* _WHAT IS EXPECTED_
For the entries below, the result should be an exact transcription of the lines from the one with "apply Qlt_bool_iff in" up to and including the one with "Proof. intros H.", and only those.

━━ SOURCE INFORMATION

(** Two portfolios that differ in cash and in the position of one ticker:
    their values differ by the cash and by the mark of that position. *)
Lemma value_from_update tickers : forall p p' current_prices acc acc' v
    ticker position position',
  positions p !! ticker = Some position ->
  positions p' = <[ticker := position']> (positions p) ->
  NoDup tickers ->
  value_from p current_prices tickers acc = Some v ->
  exists v',
    value_from p' current_prices tickers acc' = Some v' /\
    v' - acc'
    == v - acc
       + (if decide (ticker ∈ tickers)
          then mark_at current_prices ticker position'
               - mark_at current_prices ticker position
          else 0).
Proof.
  induction tickers as [|t rest IH];
    intros p p' current_prices acc acc' v ticker position position' Epos Hp'
      Hnd Hv.
  - simpl in Hv. injection Hv as <-. eexists. split; [reflexivity|].
    case_decide as Hin; [by apply elem_of_nil in Hin|lra].
  - apply NoDup_cons in Hnd as [Hnotin Hnd].
    destruct (positions p !! t) as [post|] eqn:Et;
      [|simpl in Hv; by rewrite Et in Hv].
    destruct (value_from_cons p current_prices t rest acc post Et)
      as (acc1 & E1 & Hacc1).
    rewrite E1 in Hv.
    destruct (decide (t = ticker)) as [->|Hne].
    + assert (Et' : positions p' !! ticker = Some position')
        by (rewrite Hp'; apply lookup_insert_eq).
      destruct (value_from_cons p' current_prices ticker rest acc' position'
                  Et') as (acc1' & E1' & Hacc1').
      destruct (IH p p' current_prices acc1 acc1' v ticker position position'
                  Epos Hp' Hnd Hv) as (v' & Ev' & Hrel).
      exists v'. rewrite E1'. split; [exact Ev'|].
      rewrite decide_False in Hrel by exact Hnotin.
      rewrite decide_True by apply list_elem_of_here.
      assert (post = position) as -> by congruence. lra.
    + assert (Et' : positions p' !! t = Some post)
        by (rewrite Hp', lookup_insert_ne; done).
      destruct (value_from_cons p' current_prices t rest acc' post Et')
        as (acc1' & E1' & Hacc1').
      destruct (IH p p' current_prices acc1 acc1' v ticker position position'
                  Epos Hp' Hnd Hv) as (v' & Ev' & Hrel).
      exists v'. rewrite E1'. split; [exact Ev'|].
      destruct (decide (ticker ∈ rest)) as [Hin|Hin].
      * rewrite decide_True by (by apply list_elem_of_further). lra.
      * rewrite decide_False; [lra|].
        intros [?|?]%elem_of_cons; [congruence|done].
Qed.

Lemma value_update tickers p p' current_prices ticker position position'
    price v :
  NoDup tickers -> ticker ∈ tickers ->
  positions p !! ticker = Some position ->
  positions p' = <[ticker := position']> (positions p) ->
  current_prices !! ticker = Some price -> 0 < price ->
  _calculate_portfolio_value tickers p current_prices = Some v ->
  exists v',
    _calculate_portfolio_value tickers p' current_prices = Some v' /\
    v' == v + (cash p' - cash p) + (mark position' price - mark position price).
Proof.
  intros Hnd Hin Epos Hp' Hprice Hpos Hv. unfold _calculate_portfolio_value in *.
  destruct (value_from_update tickers p p' current_prices (cash p) (cash p') v
              ticker position position' Epos Hp' Hnd Hv) as (v' & Ev' & Hrel).
  exists v'. split; [exact Ev'|].
  rewrite decide_True in Hrel by exact Hin.
  unfold mark_at in Hrel. rewrite Hprice in Hrel. simpl in Hrel.
  apply Qlt_bool_iff in Hpos. rewrite Hpos in Hrel. lra.
Qed.

Lemma value_same tickers p current_prices v :
  _calculate_portfolio_value tickers p current_prices = Some v ->
  exists v', _calculate_portfolio_value tickers p current_prices = Some v' /\
             v' == v.
Proof. intros H. exists v. split; [exact H|reflexivity]. Qed.

Lemma value_after_fill tickers p current_prices ticker position price v qty :
  NoDup tickers -> ticker ∈ tickers ->
  positions p !! ticker = Some position ->
  current_prices !! ticker = Some price -> 0 < price ->
  _calculate_portfolio_value tickers p current_prices = Some v ->
  exists v',
    _calculate_portfolio_value tickers
      (state_of (buy_fill p ticker position qty price)) current_prices
    = Some v' /\ v' == v.
Proof.
  intros Hnd Hin Epos Hprice Hp Hv.
  edestruct (value_update tickers p
               (state_of (buy_fill p ticker position qty price)))
    as (v' & Ev' & Hrel); [exact Hnd|exact Hin|exact Epos|reflexivity
                          |exact Hprice|exact Hp|exact Hv|].
  exists v'. split; [exact Ev'|]. rewrite Hrel. unfold mark. simpl.
  rewrite inject_Z_plus. ring.
Qed.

━━━━

* _RESPONSE BELOW_
  apply Qlt_bool_iff in Hpos. rewrite Hpos in Hrel. lra.
Qed.

Lemma value_same tickers p current_prices v :
  _calculate_portfolio_value tickers p current_prices = Some v ->
  exists v', _calculate_portfolio_value tickers p current_prices = Some v' /\
             v' == v.
Proof. intros H. exists v. split; [exact H|reflexivity]. Qed.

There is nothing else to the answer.